Lemma memCompare_value e coll m1 m2 v w :
  valid_enc e -> represents e m1 v -> represents e m2 w ->
  sqlite3MemCompare valueText m1 m2 coll = Some (value_cmp e coll v w).
Proof.
  intros He [R1 H1] [R2 H2]. unfold sqlite3MemCompare. cbv zeta. rewrite !land_null.
  destruct v, w; destruct_and!;
    repeat match goal with H : v_i _ = ?i |- _ => subst i | H : v_r _ = ?x |- _ => subst x end;
    mc_flags; try done.
  all: repeat match goal with H : v_enc _ = _ |- _ => rewrite H end.
  - rewrite Z.eqb_refl. cbn [andb].
    assert ((e =? SQLITE_UTF8) || (e =? SQLITE_UTF16LE) || (e =? SQLITE_UTF16BE) = true) as ->
      by (by destruct He as [-> |[-> | ->]]).
    cbn [orb assert_ mbind option_bind value_cmp]. unfold text_cmp. destruct coll as [c|].
    + unfold vdbeCompareMemString.
      repeat match goal with H : v_bytes _ = Some _ |- _ => rewrite H; clear H end.
      repeat match goal with H : v_enc _ = _ |- _ => rewrite H; clear H end. cbn [mbind option_bind].
      by destruct (e =? c_enc c).
    + by apply cmp_blob_bytes.
  - cbn [value_cmp]. destruct coll; by apply cmp_blob_bytes.
Qed.
End Order.

(** ** Big-endian integers *)

Definition be_val (l : list Z) : Z := foldl (fun a b => a * 256 + b) 0 l.

(** The signed integer of [k] bits with unsigned value [v]. *)
Definition sgn (k v : Z) : Z := if v <? 2 ^ (k - 1) then v else v - 2 ^ k.

Ltac ltb_lia :=
  repeat match goal with |- context [?x <? ?y] => destruct (Z.ltb_spec x y) end; f_equal; lia.

Lemma mul_lor x y k : 0 <= k -> 0 <= y < 2 ^ k -> Z.lor (2 ^ k * x) y = 2 ^ k * x + y.
Proof. intros Hk Hy. rewrite Z.mul_comm, <- Z.shiftl_mul_pow2 by done. rewrite lor_shift by done. by rewrite Z.shiftl_mul_pow2. Qed.

Lemma lor_assoc3 x y w : Z.lor (Z.lor x y) w = Z.lor x (Z.lor y w).
Proof. by rewrite Z.lor_assoc. Qed.

Lemma be2 a b : is_byte a -> is_byte b -> Z.lor (Z.shiftl a 8) b = a * 256 + b.
Proof. unfold ubits. intros. rewrite lor_shift by lia. lia. Qed.

Lemma i8_sgn a : i8 a = sgn 8 a.
Proof. done. Qed.

Lemma two_byte a b rest : is_byte a -> is_byte b -> TWO_BYTE_INT (a :: b :: rest) = Some (sgn 16 (be_val [a; b])).
Proof.
  unfold ubits. intros Ha Hb. unfold TWO_BYTE_INT. 
  change (aget (a :: b :: rest) 0) with (Some a). change (aget (a :: b :: rest) 1) with (Some b). cbn [mbind option_bind].
  change 256 with (2 ^ 8). rewrite mul_lor by lia. unfold sgn, i8, be_val. simpl foldl.
  ltb_lia.
Qed.

Lemma three_byte a b c rest : is_byte a -> is_byte b -> is_byte c ->
  THREE_BYTE_INT (a :: b :: c :: rest) = Some (sgn 24 (be_val [a; b; c])).
Proof.
  unfold ubits. intros Ha Hb Hc. unfold THREE_BYTE_INT.
  change (aget (a :: b :: c :: rest) 0) with (Some a). change (aget (a :: b :: c :: rest) 1) with (Some b).
  change (aget (a :: b :: c :: rest) 2) with (Some c). cbn [mbind option_bind].
  rewrite lor_assoc3, be2 by done. change 65536 with (2 ^ 16). rewrite mul_lor by lia. unfold sgn, i8, be_val. simpl foldl.
  ltb_lia.
Qed.

Lemma four_byte a b c d rest : is_byte a -> is_byte b -> is_byte c -> is_byte d ->
  FOUR_BYTE_UINT (a :: b :: c :: d :: rest) = Some (be_val [a; b; c; d]).
Proof.
  unfold ubits. intros Ha Hb Hc Hd. unfold FOUR_BYTE_UINT.
  change (aget (a :: b :: c :: d :: rest) 0) with (Some a). change (aget (a :: b :: c :: d :: rest) 1) with (Some b).
  change (aget (a :: b :: c :: d :: rest) 2) with (Some c). change (aget (a :: b :: c :: d :: rest) 3) with (Some d).
  cbn [mbind option_bind]. unfold u32. rewrite Z.mod_small by (rewrite Z.shiftl_mul_pow2; lia).
  rewrite !lor_assoc3, be2 by done. rewrite (lor_shift b) by lia. rewrite lor_shift by lia. unfold be_val. simpl foldl. f_equal. lia.
Qed.

Lemma be_val_app l x : be_val (l ++ [x]) = be_val l * 256 + x.
Proof. unfold be_val. by rewrite foldl_app. Qed.

Lemma be_val_range l : Forall is_byte l -> 0 <= be_val l < 256 ^ Z.of_nat (length l).
Proof.
  induction l as [|x l IH] using rev_ind; intros Hl; [done|]. apply Forall_app in Hl as [Hl [Hx _]%Forall_cons].
  rewrite be_val_app, length_app. simpl (length [x]). rewrite Nat2Z.inj_add, Z.pow_add_r by lia.
  specialize (IH Hl). unfold ubits in Hx. simpl (256 ^ Z.of_nat 1). nia.
Qed.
# # #
**Goal of the exercise:** All that is wanted is an exact copy of the lines above from the one with "mc_flags; try done." through the one with "by (by destruct He as [-> |[-> | ->]]).", with both ends included.

**Result of this task:**
    mc_flags; try done.
  all: repeat match goal with H : v_enc _ = _ |- _ => rewrite H end.
  - rewrite Z.eqb_refl. cbn [andb].
    assert ((e =? SQLITE_UTF8) || (e =? SQLITE_UTF16LE) || (e =? SQLITE_UTF16BE) = true) as ->
      by (by destruct He as [-> |[-> | ->]]).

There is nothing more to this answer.